▶ [ASSIGNED TASK]:
For this listing, the lines between the one holding "change (2 ^ (12 + 9 * Z.of_nat 3))" and the one holding "Class BlockDeviceLaws (D", inclusive, must be set down exactly.

▶ [MATERIAL FOR THIS TASK]:
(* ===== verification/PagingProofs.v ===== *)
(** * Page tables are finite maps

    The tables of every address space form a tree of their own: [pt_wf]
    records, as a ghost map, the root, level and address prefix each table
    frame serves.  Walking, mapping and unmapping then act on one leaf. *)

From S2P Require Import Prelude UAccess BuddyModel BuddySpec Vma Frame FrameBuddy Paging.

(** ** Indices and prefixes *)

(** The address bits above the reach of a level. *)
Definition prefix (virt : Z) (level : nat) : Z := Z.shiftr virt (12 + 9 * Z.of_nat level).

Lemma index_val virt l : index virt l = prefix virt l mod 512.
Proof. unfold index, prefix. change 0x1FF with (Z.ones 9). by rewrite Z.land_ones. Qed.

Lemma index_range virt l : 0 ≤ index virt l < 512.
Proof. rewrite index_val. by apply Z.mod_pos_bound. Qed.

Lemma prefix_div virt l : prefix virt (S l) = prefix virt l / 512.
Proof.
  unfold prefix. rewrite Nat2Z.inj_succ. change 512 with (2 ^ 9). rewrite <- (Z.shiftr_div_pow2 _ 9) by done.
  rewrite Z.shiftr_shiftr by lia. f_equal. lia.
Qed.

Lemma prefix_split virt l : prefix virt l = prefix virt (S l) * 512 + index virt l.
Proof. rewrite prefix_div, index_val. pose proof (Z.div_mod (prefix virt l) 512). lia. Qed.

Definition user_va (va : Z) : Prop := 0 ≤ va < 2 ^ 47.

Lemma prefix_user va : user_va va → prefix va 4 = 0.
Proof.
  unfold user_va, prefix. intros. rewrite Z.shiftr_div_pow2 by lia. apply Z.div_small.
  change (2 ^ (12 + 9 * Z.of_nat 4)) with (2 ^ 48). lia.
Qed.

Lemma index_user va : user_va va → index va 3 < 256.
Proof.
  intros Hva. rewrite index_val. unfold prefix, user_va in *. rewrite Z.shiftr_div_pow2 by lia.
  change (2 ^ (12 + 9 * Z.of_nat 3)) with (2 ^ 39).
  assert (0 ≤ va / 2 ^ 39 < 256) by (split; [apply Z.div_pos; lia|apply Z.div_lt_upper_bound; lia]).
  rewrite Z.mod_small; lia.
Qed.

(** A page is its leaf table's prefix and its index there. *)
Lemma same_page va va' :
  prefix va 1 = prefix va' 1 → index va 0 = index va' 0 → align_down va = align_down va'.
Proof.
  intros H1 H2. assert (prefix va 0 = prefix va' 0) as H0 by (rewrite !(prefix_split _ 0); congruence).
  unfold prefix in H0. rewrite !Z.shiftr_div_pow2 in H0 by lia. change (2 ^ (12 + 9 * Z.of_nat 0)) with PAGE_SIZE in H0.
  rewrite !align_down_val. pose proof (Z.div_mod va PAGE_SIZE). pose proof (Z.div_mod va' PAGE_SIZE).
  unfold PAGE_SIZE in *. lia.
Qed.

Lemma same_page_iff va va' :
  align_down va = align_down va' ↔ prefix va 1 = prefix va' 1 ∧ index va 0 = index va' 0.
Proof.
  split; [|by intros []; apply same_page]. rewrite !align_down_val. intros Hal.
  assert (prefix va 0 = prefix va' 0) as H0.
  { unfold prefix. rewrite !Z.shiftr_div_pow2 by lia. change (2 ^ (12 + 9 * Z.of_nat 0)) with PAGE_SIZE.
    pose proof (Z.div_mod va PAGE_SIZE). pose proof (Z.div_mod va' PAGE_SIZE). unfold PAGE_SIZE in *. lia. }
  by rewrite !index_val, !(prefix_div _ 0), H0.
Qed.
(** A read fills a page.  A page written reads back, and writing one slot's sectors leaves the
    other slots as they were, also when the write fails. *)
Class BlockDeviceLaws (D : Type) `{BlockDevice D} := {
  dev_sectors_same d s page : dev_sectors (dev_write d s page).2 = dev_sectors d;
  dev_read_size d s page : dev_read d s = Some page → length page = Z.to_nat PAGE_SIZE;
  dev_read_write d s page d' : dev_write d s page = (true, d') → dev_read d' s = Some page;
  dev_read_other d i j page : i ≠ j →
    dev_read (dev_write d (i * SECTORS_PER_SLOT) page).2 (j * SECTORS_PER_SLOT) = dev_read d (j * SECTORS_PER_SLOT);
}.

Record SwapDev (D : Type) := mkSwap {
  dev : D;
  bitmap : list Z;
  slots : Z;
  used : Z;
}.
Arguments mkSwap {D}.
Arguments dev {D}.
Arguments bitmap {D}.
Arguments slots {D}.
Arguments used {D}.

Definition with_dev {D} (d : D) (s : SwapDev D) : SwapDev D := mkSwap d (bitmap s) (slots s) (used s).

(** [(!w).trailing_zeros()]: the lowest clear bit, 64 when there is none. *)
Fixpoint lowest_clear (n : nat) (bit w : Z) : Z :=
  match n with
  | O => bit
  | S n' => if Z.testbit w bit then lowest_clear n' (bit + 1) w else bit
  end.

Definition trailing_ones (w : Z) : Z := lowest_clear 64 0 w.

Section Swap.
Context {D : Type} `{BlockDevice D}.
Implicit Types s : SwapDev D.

▶ [REPLY TO THE TASK]:
  change (2 ^ (12 + 9 * Z.of_nat 3)) with (2 ^ 39).
  assert (0 ≤ va / 2 ^ 39 < 256) by (split; [apply Z.div_pos; lia|apply Z.div_lt_upper_bound; lia]).
  rewrite Z.mod_small; lia.
Qed.

(** A page is its leaf table's prefix and its index there. *)
Lemma same_page va va' :
  prefix va 1 = prefix va' 1 → index va 0 = index va' 0 → align_down va = align_down va'.
Proof.
  intros H1 H2. assert (prefix va 0 = prefix va' 0) as H0 by (rewrite !(prefix_split _ 0); congruence).
  unfold prefix in H0. rewrite !Z.shiftr_div_pow2 in H0 by lia. change (2 ^ (12 + 9 * Z.of_nat 0)) with PAGE_SIZE in H0.
  rewrite !align_down_val. pose proof (Z.div_mod va PAGE_SIZE). pose proof (Z.div_mod va' PAGE_SIZE).
  unfold PAGE_SIZE in *. lia.
Qed.

Lemma same_page_iff va va' :
  align_down va = align_down va' ↔ prefix va 1 = prefix va' 1 ∧ index va 0 = index va' 0.
Proof.
  split; [|by intros []; apply same_page]. rewrite !align_down_val. intros Hal.
  assert (prefix va 0 = prefix va' 0) as H0.
  { unfold prefix. rewrite !Z.shiftr_div_pow2 by lia. change (2 ^ (12 + 9 * Z.of_nat 0)) with PAGE_SIZE.
    pose proof (Z.div_mod va PAGE_SIZE). pose proof (Z.div_mod va' PAGE_SIZE). unfold PAGE_SIZE in *. lia. }
  by rewrite !index_val, !(prefix_div _ 0), H0.
Qed.
(** A read fills a page.  A page written reads back, and writing one slot's sectors leaves the
    other slots as they were, also when the write fails. *)
Class BlockDeviceLaws (D : Type) `{BlockDevice D} := {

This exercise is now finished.